Hepatocellular carcinoma (HCC) is a common cause of cancer mortality worldwide. Whilst local treatments are useful in selected patients, they are not suitable for many with advanced disease. Here, we review phase II and III trials for systemic therapy of advanced disease, finding no strong evidence that any chemotherapy, hormonal therapy, or immunotherapy regimen trialled to date benefits survival in this setting. Many trials were inadequately powered, single centre, and enrolled highly selected patients. From this review, we cannot recommend any therapeutic approach in these patients outside of a clinical trial setting. Including an untreated control arm in clinical trials in HCC is still justified. Every effort should be made to enroll these patients into adequately powered trials, and promising phase II results must be tested in a multicentre phase III setting, preferably against a placebo control arm. Prevention of hepatitis B and C remains vital to decrease deaths from HCC.

Introduction

Hepatocellular carcinoma (HCC) is the third commonest cause of cancer mortality worldwide, being responsible for over 500000 deaths annually [1]. Mortality rates vary between 1/100000/year in Northern Europe to over 20/100000/year throughout the Asia-Pacific region [2]. In the Asia-Pacific region, HCC mortality rates closely parallel the prevalence of chronic hepatitis B (HBV) infection, with the highest rates found in patients with established HBV-cirrhosis [3]. In Europe, North America and Australia, the incidence of HCC has doubled since 1983 despite a falling prevalence of HBV infection, reflecting the impact of the Hepatitis C (HCV) epidemic [4], [5], [6]. The numbers of HCV-related HCC will more than double by 2010 [7].

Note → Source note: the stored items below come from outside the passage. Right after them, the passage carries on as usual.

(** X3. The rewriting goes line by line: a text cut where a line begins is
    rewritten piece by piece; and every key at the beginning of a line is
    replaced, not only the first. *)
Theorem rewriting_goes_line_by_line (pre rest repl : gostring) :
  line_start pre ->
  pairsKey_ReplaceAll (pre ++ rest) repl
  = pairsKey_ReplaceAll pre repl ++ pairsKey_ReplaceAll rest repl /\
  pairsKey_ReplaceAll (pre ++ str "pairs:" ++ rest) repl
  = pairsKey_ReplaceAll pre repl ++ repl
    ++ pairsKey_ReplaceAll_from false rest repl.
Proof.
  intros Hpre.
  assert (Happ : forall x, pairsKey_ReplaceAll (pre ++ x) repl
                           = pairsKey_ReplaceAll pre repl
                             ++ pairsKey_ReplaceAll x repl)
    by (intros x; apply (pairsKey_ReplaceAll_from_app x repl (length pre));
        [lia|exact Hpre]).
  split; [apply Happ|].
  rewrite Happ. f_equal.
Qed.

Lemma rewriting_goes_line_by_line_witness :
  pairsKey_ReplaceAll (str "# team
" ++ str "pairs:" ++ str " {AB: Al}") (str "authors:")
  = str "# team
authors: {AB: Al}".
Proof.
  refine (eq_trans (proj2 (rewriting_goes_line_by_line (str "# team
") (str " {AB: Al}") (str "authors:") _)) _); reflexivity.
Defined.

(** * More about the lookup *)

(** Trimming keeps bytes of the string, in place. *)
Lemma TrimSpace_subseteq (s : gostring) : strings.TrimSpace s ⊆ s.
Proof.
  unfold strings.TrimSpace, strings.TrimFunc.
  destruct (TrimRightFunc_is_take (strings.TrimLeftFunc s unicode.IsSpace))
    as [n ->].
  etransitivity; [apply subseteq_take|].
  unfold strings.TrimLeftFunc. destruct (strings.indexFunc _ _ _).
  - apply subseteq_drop.
  - intros x Hx. inversion Hx.
Qed.

(** [strings.Index] for a separator of one byte. *)
Lemma Index_byte (c : ascii) (s : gostring) :
  match strings.Index s [c] with
  | None => c ∉ s
  | Some m => (c ∉ take m s) /\ (s !! m = Some c)
  end.
Proof.
  induction s as [|x s IH]; cbn [strings.Index strings.HasPrefix].
  - intros H. inversion H.
  - destruct (Ascii.eqb_spec c x) as [->|Hcx].
    + split; [intros H; inversion H|reflexivity].
    + destruct (strings.Index s [c]) as [m|]; cbn [option_map].
      * destruct IH as [Hn Hm]. split; [|exact Hm].
        cbn [take]. apply not_elem_of_cons. split; assumption.
      * apply not_elem_of_cons. split; assumption.
Qed.

Lemma Index_byte_app (c : ascii) (pre post : gostring) :
  c ∉ pre -> strings.Index (pre ++ c :: post) [c] = Some (length pre).
Proof.
  induction pre as [|x pre IH]; intros Hc; cbn [app strings.Index strings.HasPrefix].
  - rewrite Ascii.eqb_refl. reflexivity.
  - apply not_elem_of_cons in Hc as [Hcx Hc].
    destruct (Ascii.eqb_spec c x) as [->|_]; [congruence|].
    rewrite (IH Hc). reflexivity.
Qed.

Lemma SplitN_byte_absent (c : ascii) (s : gostring) :
  c ∉ s -> strings.SplitN s [c] 2 = [s].
Proof.
  intros Hc. destruct (SplitN_2_cases s [c]) as [He|(m & Hm & _)]; [exact He|].
  pose proof (Index_byte c s) as Hi. rewrite Hm in Hi. destruct Hi as [_ Hi].
  exfalso. apply Hc. eapply list_elem_of_lookup_2. eassumption.
Qed.

Lemma SplitN_byte_first (c : ascii) (pre post : gostring) :
  c ∉ pre -> strings.SplitN (pre ++ c :: post) [c] 2 = [pre; post].
Proof.
  intros Hc. destruct (SplitN_2_cases (pre ++ c :: post) [c])
    as [He|(m & Hm & ->)].
  - exfalso. unfold strings.SplitN in He.
    assert (Hlen : (Nat.min 2 (length (pre ++ c :: post) + 1) - 1 = 1)%nat)
      by (rewrite length_app; cbn [length]; lia).
    rewrite Hlen in He. cbn [strings.genSplit_loop] in He.
    rewrite (Index_byte_app c pre post Hc) in He. discriminate.
  - rewrite (Index_byte_app c pre post Hc) in Hm. inversion Hm; subst m.
    rewrite take_app_length. cbn [length].
    f_equal. f_equal.
    change (c :: post) with ([c] ++ post). rewrite app_assoc.
    apply drop_app_length'. rewrite length_app. cbn [length]. lia.
Qed.

(** The first part of an entry has no semicolon. *)
Lemma name_of_no_separator (pairString : gostring) :
  ";"%char ∉ (name_of pairString).
Proof.
  unfold name_of. intros Hin. apply TrimSpace_subseteq in Hin. revert Hin.
  destruct (SplitN_2_cases pairString (str ";")) as [He|(m & Hm & He)];
    rewrite He; cbn [nth].
  - unfold strings.SplitN in He. destruct pairString as [|x t].
    { intros H. inversion H. }
    assert (Hlen : (Nat.min 2 (length (x :: t) + 1) - 1 = 1)%nat)
      by (cbn [length]; lia).
    rewrite Hlen in He. cbn [strings.genSplit_loop] in He.
    pose proof (Index_byte ";" (x :: t)) as Hi.
    change (str ";") with [";"%char] in He.
    destruct (strings.Index (x :: t) [";"%char]); [discriminate|exact Hi].
  - pose proof (Index_byte ";" pairString) as Hi.
    change (str ";") with [";"%char] in Hm. rewrite Hm in Hi. apply Hi.
Qed.

Section MoreLookup.
Context `{P : Platform}.

(** The fields of a pair that [ByInitials] returns. *)
Lemma ByInitials_pair_fields (a : Pairs) (f : pairsFile)
    (initials pairString : gostring)
    (w w' : World) (pair : Pair) (e : option error) :
  file a = Some f ->
  pairsFile_Pairs f !! initials = Some pairString ->
  ByInitials a initials w = (returns (Some pair, e), w') ->
  e = None /\ Initials pair = initials /\
  Name pair = name_of pairString /\ Username pair = username_of pairString.
Proof.
  intros Hf Hl H. rewrite (ByInitials_present _ _ _ _ _ Hf Hl) in H. cbn in H.
  destruct (buildEmail _ _ _ _ _) as [[[email [err|]]|] w1]; cbn in H;
    inversion H; subst. auto.
Qed.
(** X17.  In an image at least 3 pixels wide and high every tile submitted
    to the service is a non-empty part of the image: it starts inside the
    image, is at least one pixel and at most eight fifths of a grid cell
    wide and high, ends inside the image, and its pixel [(y, x)] is the
    pixel [(y1 + y, x1 + x)] of the image. *)
Theorem tile_is_part_of_image img row col :
  3 <= img_width img -> 3 <= img_height img ->
  0 <= row <= 2 -> 0 <= col <= 2 ->
  let '(x1, y1, x2, y2) :=
    tile_bounds (img_width img) (img_height img) row col in
  let tile := crop img y1 y2 x1 x2 in
  0 <= x1 /\ 0 <= y1
  /\ img_width tile = x2 - x1 /\ img_height tile = y2 - y1
  /\ 1 <= img_width tile /\ x1 + img_width tile <= img_width img
  /\ 1 <= img_height tile /\ y1 + img_height tile <= img_height img
  /\ 5 * img_width tile <= 8 * (img_width img / 3)
  /\ 5 * img_height tile <= 8 * (img_height img / 3)
  /\ forall y x, img_pixel tile y x = img_pixel img (y1 + y) (x1 + x).
Proof.
  intros Hw Hh Hrow Hcol. unfold tile_bounds, crop, Py.slice_bound.
  change tile_cols with 3. change tile_rows with 3. cbv zeta.
  cbn [img_width img_height img_pixel].
  destruct (axis_facts (img_width img) ltac:(lia)) as [Htw Hmw].
  destruct (axis_facts (img_height img) ltac:(lia)) as [Hth Hmh].
  cbv zeta in *.
  assert (1 <= img_width img / 3)
    by (apply (Z.div_le_mono 3 (img_width img) 3); lia).
  assert (1 <= img_height img / 3)
    by (apply (Z.div_le_mono 3 (img_height img) 3); lia).
  set (tw := img_width img / 3) in *. set (mw := Py.int (inject_Z tw * _)) in *.
  set (th := img_height img / 3) in *. set (mh := Py.int (inject_Z th * _)) in *.
  clearbody tw mw th mh.
  assert (0 <= Z.max 0 (col * tw - mw) <= img_width img) by nia.
  assert (0 <= Z.min (img_width img) ((col + 1) * tw + mw) <= img_width img)
    by nia.
  assert (0 <= Z.max 0 (row * th - mh) <= img_height img) by nia.
  assert (0 <= Z.min (img_height img) ((row + 1) * th + mh) <= img_height img)
    by nia.
  assert (col = 0 \/ col = 1 \/ col = 2) as Hc by lia.
  assert (row = 0 \/ row = 1 \/ row = 2) as Hr by lia.
  axis_tests; try lia.
  rewrite !(Z.min_l (Z.max 0 _) _), !(Z.min_l (Z.min _ _) _) by lia.
  repeat split; try reflexivity;
    destruct Hc as [-> | [-> | ->]], Hr as [-> | [-> | ->]]; lia.
Qed.

Lemma tile_is_part_of_image_witness :
  let '(x1, y1, x2, y2) := tile_bounds 30 30 1 2 in
  let tile := crop (plain_image 30 30) y1 y2 x1 x2 in
  0 <= x1 /\ 0 <= y1
  /\ img_width tile = x2 - x1 /\ img_height tile = y2 - y1
  /\ 1 <= img_width tile /\ x1 + img_width tile <= 30
  /\ 1 <= img_height tile /\ y1 + img_height tile <= 30
  /\ 5 * img_width tile <= 8 * (30 / 3)
  /\ 5 * img_height tile <= 8 * (30 / 3)
  /\ forall y x,
       img_pixel tile y x = img_pixel (plain_image 30 30) (y1 + y) (x1 + x).
Proof.
  apply (tile_is_part_of_image (plain_image 30 30) 1 2); cbn; lia.
Defined.
(** The connection loop on pipelined array frames followed by [t]. *)
Lemma handle_encoded rc (cmds : list (list string)) (t : string) (r : FluxDB) :
  Forall encodable cmds ->
  HandleConnection rc (encode_commands cmds +:+ t) r =
  let '(replies, r1) := process_all rc cmds r in
  let '(out, r2, fin) := HandleConnection rc t r1 in
  (concat_strings replies +:+ out, r2, fin).
Proof.
  revert r. induction cmds as [|cmd cmds IH]; intros r Hall.
  - change (encode_commands [] +:+ t) with t. cbn [process_all].
    destruct (HandleConnection rc t r) as [[out r2] fin]. done.
  - apply Forall_cons in Hall as [Hc Hall].
    rewrite encode_commands_cons, Str.app_assoc.
    rewrite (HandleConnection_step rc _ _ cmd r (writeArray_parse cmd _ Hc)).
    cbn [process_all].
    destruct cmd as [|c args].
    + cbn [processCommand]. rewrite IH by done.
      destruct (process_all rc cmds r) as [replies r2].
      destruct (HandleConnection rc t r2) as [[out r3] fin]. done.
    + destruct (processCommand rc (c :: args) r) as [reply r1].
      rewrite IH by done.
      destruct (process_all rc cmds r1) as [replies r2].
      destruct (HandleConnection rc t r2) as [[out r3] fin].
      rewrite concat_strings_cons, Str.app_assoc. done.
Qed.
Lemma wf_entry_unique (m : Map.t) (a b : jsval) (da db : Participant.t) :
  Map.wf m = true -> In (a, da) m -> In (b, db) m -> key_of a = key_of b ->
  (a, da) = (b, db).
Proof.
  rewrite wf_iff. induction m as [|[k0 v0] rest IH]; [intros _ []|].
  change (keys ((k0, v0) :: rest)) with (key_of k0 :: keys rest).
  intros Hnd Ha Hb Hk. inversion Hnd as [|x l Hx Hl]; subst.
  assert (Hkeys : forall id d, In (id, d) rest -> In (key_of id) (keys rest)).
  { intros id d H. unfold keys. apply in_map_iff. exists (id, d). auto. }
  destruct Ha as [Ha|Ha], Hb as [Hb|Hb].
  - congruence.
  - injection Ha as <- <-. exfalso. apply Hx. rewrite Hk. eapply Hkeys. exact Hb.
  - injection Hb as <- <-. exfalso. apply Hx. rewrite <- Hk. eapply Hkeys. exact Ha.
  - apply IH; assumption.
Qed.

(** X8: a close removes at most one record, and never a record bound to
    another socket. *)
Theorem close_spares_other_records (readyState : WebSocket -> ready_state)
    (room : ChatRoom) (ws : WebSocket) :
  Map.wf (participants room) = true ->
  let r := onclose readyState room ws in
  (forall id d, In (id, d) (Map.entries (participants room)) ->
                Participant.ws d <> ws ->
                In (id, d) (Map.entries (participants (room_of r))))
  /\ Map.size (participants room) <= S (Map.size (participants (room_of r))).
Proof.
  intros Hwf r. unfold r. rewrite onclose_room. cbn [participants].
  destruct (find_by_ws ws (Map.entries (participants room))) as [id0|] eqn:Hfind.
  - split; [|apply size_delete].
    intros id d Hin Hne. apply in_delete_other; [exact Hin|].
    intros Hk. apply find_by_ws_in in Hfind. destruct Hfind as [d0 [Hin0 Hws0]].
    pose proof (wf_entry_unique _ _ _ _ _ Hwf Hin Hin0 Hk) as Heq.
    injection Heq as _ ->. contradiction.
  - split; [auto | lia].
Qed.

Lemma close_spares_other_records_witness :
  In (JStr "a1", Participant.mk 1 (JStr "A") (JArr 1 []))
    (Map.entries (participants (room_of (onclose all_open room_a 2)))).
Proof.
  destruct (close_spares_other_records all_open room_a 2 eq_refl) as [H _].
  apply H; [left; reflexivity | discriminate].
Defined.

(** X9: a socket that is accepted and closes without having joined leaves
    no trace: the room is as it was before the socket came and nothing is
    sent. *)
Theorem accept_then_close_leaves_no_trace (readyState : WebSocket -> ready_state)
    (room : ChatRoom) (ws : WebSocket) :
  ~ In ws (sessions room) ->
  find_by_ws ws (Map.entries (participants room)) = None ->
  onclose readyState (room_of (handleWebSocket room ws)) ws = (Returned, room, []).
Proof.
  intros Hfresh Hfind.
  rewrite onclose_unbound; [|exact Hfind].
  unfold handleWebSocket, room_of. cbn [fst snd sessions participants].
  rewrite without_app_fresh, room_eta; [reflexivity | exact Hfresh].
Qed.

Lemma accept_then_close_leaves_no_trace_witness :
  onclose all_open (room_of (handleWebSocket room_a 4)) 4 = (Returned, room_a, []).
Proof.
  apply accept_then_close_leaves_no_trace.
  - simpl. intros H. repeat (destruct H as [H|H]; [discriminate H|]). exact H.
  - reflexivity.
Defined.

Lemma set_absent (k : jsval) (v : Participant.t) (m : Map.t) :
  Map.has k m = false -> Map.set k v m = m ++ [(Map.canonical k, v)].
Proof.
  unfold Map.has. induction m as [|[k0 v0] rest IH]; simpl; [reflexivity|].
  intros H. apply orb_false_iff in H. destruct H as [H1 H2].
  rewrite H1, IH; [reflexivity | exact H2].
Qed.

Lemma find_by_ws_last (w : WebSocket) (k : jsval) (v : Participant.t) (m : Map.t) :
  find_by_ws w m = None -> Participant.ws v = w ->
  find_by_ws w (m ++ [(k, v)]) = Some k.
Proof.
  intros Hm Hv. induction m as [|[k0 v0] rest IH]; simpl.
  - unfold ws_eqb. rewrite Hv, Nat.eqb_refl. reflexivity.
  - simpl in Hm. destruct (ws_eqb (Participant.ws v0) w); [discriminate | auto].
Qed.

Lemma delete_last (k k' : jsval) (v : Participant.t) (m : Map.t) :
  Map.has k m = false -> key_of k' = key_of k ->
  Map.delete k (m ++ [(k', v)]) = m.
Proof.
  unfold Map.has. intros Hm Hk. induction m as [|[k0 v0] rest IH]; simpl.
  - replace (same_value_zero k' k) with true; [reflexivity|].
    symmetry. apply same_value_zero_iff. exact Hk.
  - simpl in Hm. apply orb_false_iff in Hm. destruct Hm as [H1 H2].
    rewrite H1, IH; [reflexivity | exact H2].
Qed.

The median survival of HCC is less than 12 months from diagnosis, reflecting both late presentation and lack of effective therapy. Only 10–20% of HCC are suitable for resection at presentation [8], with a 5-year recurrence-free survival of only 10–20% [7], [9], [10]. Hence, most patients presenting with HCC will eventually develop advanced disease. Treatments trialled for advanced disease include cryotherapy, selective internal radiotherapy with lipiodol I¹³¹ or yttrium-90 microspheres, systemic and intra-arterial chemotherapy, hormonal therapy and immunotherapy. Arterial chemoembolisation is useful in selected patients with unresectable disease, and a meta-analysis favoured this treatment over conservative treatment or suboptimal therapies (Odds Ratio (OR) 0.53, 95% Confidence Interval (CI) 0.32–0.89) [11]. However, not all patients are suitable for chemoembolisation, nor is it universally available. This review is confined to systemic therapy of advanced disease, and does not include intra-arterial treatments. We comment on results of adjuvant post-operative treatment where relevant, but do not comprehensively address adjuvant therapy, which has been covered in two recent systematic reviews [12], [13].